Try it - Copy every line below that has the word "None" in it.

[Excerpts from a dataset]
^^^^^^^^^^^^^^^^

(** * even_more_itertools: a shallow embedding of the lazy operators

    The module [even_more_itertools/itertools.py] defines generator
    functions over single-pass iterators.  A generator is embedded as a
    step function on an explicit state: one call of the step function is
    one [next()] on the generator object, and its result says whether the
    body reached a [yield], returned, or let an exception escape.

    Conventions of the embedding.

    - An iterator over a finite iterable is the list of the items it has
      not produced yet; [next(it)] takes the head.
    - A [for] loop that finds its iterator exhausted ends normally.  A
      [StopIteration] that a call of [next()] or [peek()] raises inside
      a generator's body and that leaves the body does not end the
      generator: the generator raises [RuntimeError: generator raised
      StopIteration] (PEP 479, the rule of Python 3.7 and later).  Line
      146 ([item = next(it)  # raise StopIteration when empty]) and line
      309 ([obj = self.stream.peek()]) are such calls.
    - For an iterator that is not a generator ([Scanner.__next__], the
      [peekable]) the outcome [Stop] is the [StopIteration] that tells
      the caller the iterator is exhausted.
    - Library calls ([heapq], [more_itertools.take], [peekable],
      [collections.deque]) are embedded by their documented behaviour. *)

From Stdlib Require Import String Ascii.
From Stdlib Require Import List ZArith Lia Bool Arith.
From Stdlib Require Import Sorting.Permutation Sorting.Sorted.
Import ListNotations.

Set Implicit Arguments.

(** ** Generators *)

Module Gen.

(** What one [next()] on a generator object gives: a value and the
    suspended generator, normal termination, or an exception. *)
Inductive outcome (E V St : Type) : Type :=
| Yield (v : V) (s : St)
| Stop (s : St)
| Raise (e : E) (s : St).

Arguments Yield {E V St} v s.
Arguments Stop {E V St} s.
Arguments Raise {E V St} e s.

(** How a full traversal ([list(g)], [consume(g)], a [for] loop that is
    never left early) ends. *)
Inductive ending (E : Type) : Type :=
| Exhausted
| Failed (e : E).

Arguments Exhausted {E}.
Arguments Failed {E} e.

(** Control state of a generator object whose body is one loop and that
    keeps nothing in its locals between pulls: it can still run, or it
    has returned. *)
Inductive ctl : Type :=
| Running
| Returned.

Section Drive.
Variables E V St : Type.
Variable next : St -> outcome E V St.

(** [list(g)]: pull until the generator stops or raises.  [None] means
    the fuel ran out before that. *)
Fixpoint collect (fuel : nat) (s : St) : option (list V * ending E * St) :=
  match fuel with
  | O => None
  | S fuel' =>
      match next s with
      | Yield v s' =>
          match collect fuel' s' with
          | Some (vs, e, s'') => Some (v :: vs, e, s'')
          | None => None
          end
      | Stop s' => Some ([], Exhausted, s')
      | Raise e s' => Some ([], Failed e, s')
      end
  end.

(** [take(n, g)] on a generator: at most [n] pulls. *)
Fixpoint pulls (n : nat) (s : St) : list V * option (ending E) * St :=
  match n with
  | O => ([], None, s)
  | S n' =>
      match next s with
      | Yield v s' =>
          let '(vs, e, s'') := pulls n' s' in (v :: vs, e, s'')
      | Stop s' => ([], Some Exhausted, s')
      | Raise e s' => ([], Some (Failed e), s')
      end
  end.
End Drive.

End Gen.

Import Gen.

(** ** Python values of the documented examples *)

Module Py.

^^^^^^^^^^^^^^^^

Exercise output -
(** [list(g)]: pull until the generator stops or raises.  [None] means
  | O => None
          | None => None
  | O => ([], None, s)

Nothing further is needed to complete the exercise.